On 11 October (the 111th day of the fast), he died from heart attack,aged 86.

===Dam stopped===
Work on the Loharinag Pala Hydro Power Project was stopped when Agrawal came close to dying on the 38th day of his fast in protest of the harnessing of the river Bhagirathi. In a letter dated 19 February 2009 to Agrawal, the Ministry of Power stated that it had ordered the immediate suspension of work on the Loharinag-Pala Hydropower Project on the Bhagirathi River. In response, Agrawal ended his fast the following day at 11:00 am. The Indian government agreed to speed up its inquiry into how electricity could be generated without the flow of the Ganges being impeded.

Agrawal attributed his campaign for the Ganges to his Hindu faith and his concern over the river's ecological and cultural significance.

===National Ganges River Basin Authority===
His campaign was taken up by leaders of the opposition party, who called for stopping all dam constructions upstream of the river. The Government of India was quick to commit itself to ensure perennial environmentally acceptable flows throughout the river and informing Agrawal of the same. The Government then went a step ahead and declared the Ganges a National River and set up the National Ganga River Basin Authority (NGRBA) as an empowered planning, implementing, and monitoring authority for the Ganges.

On 4 November 2009, in New Delhi, Prime Minister Manmohan Singh, also the chairman of NGRBA, directed the officials concerned to expedite the establishment of the National Ganges River Basin Research Institute (NGRBRI).
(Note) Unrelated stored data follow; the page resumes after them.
Definition isEmulator : bool :=
  Obj.strict_eq_str (str_field env0 (lit "FUNCTIONS_EMULATOR")) (lit "true")
  || Js.truthy (str_field env0 (lit "FIREBASE_AUTH_EMULATOR_HOST"))
  || Js.truthy (str_field env0 (lit "FIRESTORE_EMULATOR_HOST")).

(** [(await getAuth().verifyIdToken(idToken)).uid] *)
Definition verify (idToken : jsstring) : M jsstring :=
  Eff.await (CallVerify idToken) (verifyIdToken w idToken).

(** [{id: d.id, ...d.data()}] *)
Definition note_object (d : document) : jsval :=
  VObj (Obj.spread [(lit "id", VStr (doc_id d))] (doc_data d)).

Definition getUserNotes (request : request) : M response :=
  let* _ := Eff.emit (LogInfo (lit "Get user notes function triggered")) in
  Eff.try_catch
    (let* idToken := extractIdToken request in
     let* uid := verify idToken in
     let* docs := Eff.await (CallNotesGet uid) (notes_get w uid) in
     let notes := map note_object docs in
     Eff.ret {| code := 200;
                sent := Json (VObj [(lit "notes", VArr notes)]) |})
    (fun err =>
     let* _ := Eff.emit (LogError (lit "getUserNotes error")
                                  (exn_to_string err)) in
     Eff.ret {| code := 401; sent := Plain (lit "Unauthorized") |}).

(** [v.trim()]: only a string has the method. *)
Definition call_trim (v : jsval) : M jsstring :=
  match v with
  | VStr s => Eff.ret (trim s)
  | _ => Eff.throw (not_a_function (lit "trim"))
  end.

(** [(request.query.id || (request.body && request.body.id) || "")] *)
Definition id_source (request : request) : jsval :=
  Js.or (Js.or (val_field (query request) (lit "id"))
               (Js.and (body request) (Js.prop (lit "id") (body request))))
        (VStr []).

(** [process.env.OPENAI_API_KEY || process.env.openai_key || ""] *)
Definition apiKey : jsval :=
  Js.or (Js.or (str_field env (lit "OPENAI_API_KEY"))
               (str_field env (lit "openai_key")))
        (VStr []).

(** [data.content || data.text || data.body || ""] *)
Definition note_text (data : jsval) : jsval :=
  Js.or (Js.or (Js.or (Js.prop (lit "content") data)
                      (Js.prop (lit "text") data))
               (Js.prop (lit "body") data))
        (VStr []).

(** [process.env.USE_MOCK_OPENAI === "1" || (isEmulator && !apiKey)] *)
Definition use_mock : bool :=
  Obj.strict_eq_str (str_field env (lit "USE_MOCK_OPENAI")) (lit "1")
  || (isEmulator && negb (Js.truthy apiKey)).

(** The template literal of the prompt; it throws when the conversion of
    the text does. *)
Definition prompt (text : jsval) : outcome jsstring :=
  match Js.to_string text with
  | Throw e => Throw e
  | Ok shown =>
      Ok (lit "Summarize the following note in one sentence without adding new info. Note: "
          ++ [34] ++ shown ++ [34])
  end.

(** The prompt, then the arguments of [fetch], in the order the code
    evaluates them. *)
Definition completion_request (text : jsval) : outcome fetch_request :=
  match prompt text with
  | Throw e => Throw e
  | Ok prompt =>
      match Js.to_string apiKey with
      | Throw e => Throw e
      | Ok key =>
          Ok {| url := lit "https://api.openai.com/v1/chat/completions";
                method := lit "POST";
                req_headers :=
                  [(lit "Authorization", lit "Bearer " ++ key);
                   (lit "Content-Type", lit "application/json")];
                payload :=
                  VObj [(lit "model", VStr (lit "gpt-4o-mini"));
                        (lit "messages",
                         VArr [VObj [(lit "role", VStr (lit "system"));
                                     (lit "content",
                                      VStr (lit "Agent that summarizes user notes."))];
                               VObj [(lit "role", VStr (lit "user"));
                                     (lit "content", VStr prompt)]]);
                        (lit "temperature", VNum true (lit "0.3"));
                        (lit "max_tokens", VNum true (lit "60"))] |}
      end
  end.

(** [aiJson.choices?.[0]?.message?.content?.trim()] *)
Definition choice_content (aiJson : jsval) : M jsval :=
  if Obj.nullish aiJson
  then Eff.throw (TypeError (lit "Cannot read properties of "
                             ++ (match aiJson with
                                 | VNull => lit "null"
                                 | _ => lit "undefined"
                                 end)
                             ++ lit " (reading 'choices')"))
  else
    let choices := Js.prop (lit "choices") aiJson in
    if Obj.nullish choices then Eff.ret VUndefined else
    let first := Obj.index0 choices in
    if Obj.nullish first then Eff.ret VUndefined else
    let message := Js.prop (lit "message") first in
    if Obj.nullish message then Eff.ret VUndefined else
    let content := Js.prop (lit "content") message in
    if Obj.nullish content then Eff.ret VUndefined else
    let* trimmed := call_trim content in
    Eff.ret (VStr trimmed).

Definition summarizeNote (request : request) : M response :=
  let* _ := Eff.emit (LogInfo (lit "summarizeNote triggered")) in
  let* noteId := call_trim (id_source request) in
  if is_empty noteId
  then Eff.ret (json_error 400 (lit "Missing note id"))
  else
  let* auth := Eff.attempt (let* idToken := extractIdToken request in
                            verify idToken) in
  match auth with
  | Throw err =>
      let* _ := Eff.emit (LogError (lit "Auth failure summarizeNote")
                                   (exn_to_string err)) in
      Eff.ret (json_error 401 (lit "Unauthorized"))
  | Ok uid =>
      Eff.try_catch
        (let* noteSnap := Eff.await (CallNoteGet uid noteId)
                                    (note_get w uid noteId) in
         if negb (snap_exists noteSnap)
         then Eff.ret (json_error 404 (lit "Note not found"))
         else
         let data := Js.or (snap_data noteSnap) (VObj []) in
         let text := note_text data in
         if negb (Js.truthy text)
         then Eff.ret (json_error 400
                (lit "Note has no text field (expected content/text/body)"))
         else
         if use_mock
         then
           let* summary := Eff.lift (mockSummarize text) in
           Eff.ret {| code := 200;
                      sent := Json (VObj [(lit "id", VStr noteId);
                                          (lit "summary", VStr summary);
                                          (lit "mocked", VBool true)]) |}
         else
         if negb (Js.truthy apiKey)
         then Eff.ret (json_error 500 (lit "OpenAI API key not configured"))
         else
         let* init := Eff.lift (completion_request text) in
         let* openAiResp := Eff.await (CallFetch init) (fetch w init) in
         if negb (ok openAiResp)
         then
           let* errText := Eff.lift (read_text openAiResp) in
           let* _ := Eff.emit (LogBackendError (lit "OpenAI API error")
                                 (status openAiResp) errText) in
           Eff.ret {| code := 502;
                      sent := Json (VObj [(lit "error",
                                           VStr (lit "Failed to summarize"));
                                          (lit "details", VStr errText)]) |}
         else
           let* aiJson := Eff.lift (read_json openAiResp) in
           let* content := choice_content aiJson in
           let summary := Js.or content (VStr (lit "(No summary)")) in
           Eff.ret {| code := 200;
                      sent := Json (VObj [(lit "id", VStr noteId);
                                          (lit "summary", summary)]) |})
        (fun err =>
         let* _ := Eff.emit (LogError (lit "summarizeNote failure")
                                      (exn_to_string err)) in
         Eff.ret (json_error 500 (lit "Internal error")))
  end.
The Centre for Environmental Studies and Technology (CEST), Banaras Hindu University was named the research institute that would act as knowledge centre for collecting and analysing all relevant data concerning the Ganges basin.

The objectives of NGRBRI are to:
- generate primary ecological data required by NGBRA for short and long-term planning of sustainable development of the Ganges River basin
- investigate the hydrology and pollution problems along the river basin
- study social, cultural and religious dimensions and develop eco-friendly technologies for sustainable development
- act as the knowledge centre for the collection and analysis of all relevant data concerning the Ganges basin
- create long-term models for future planning for maintaining water quality and its varied sustainable uses

On 10 February 2010, Union Minister of State (Independent Charge) for Environment and Forests Jairam Ramesh, addressing the Ganges–Yamuna summit organised by the Nehru Memorial Library and Museum said: "I have said in the Parliament that India is a civilisation of rivers, and it should not become a land of tunnels." He said some new projects on Bhagirathi River would not be allowed. "There are no two opinions. There is just one mass opinion that the projects proposed on the river Bhagirathi, named Pala Maneri and Bhaironghati projects, will not be entertained further by the government."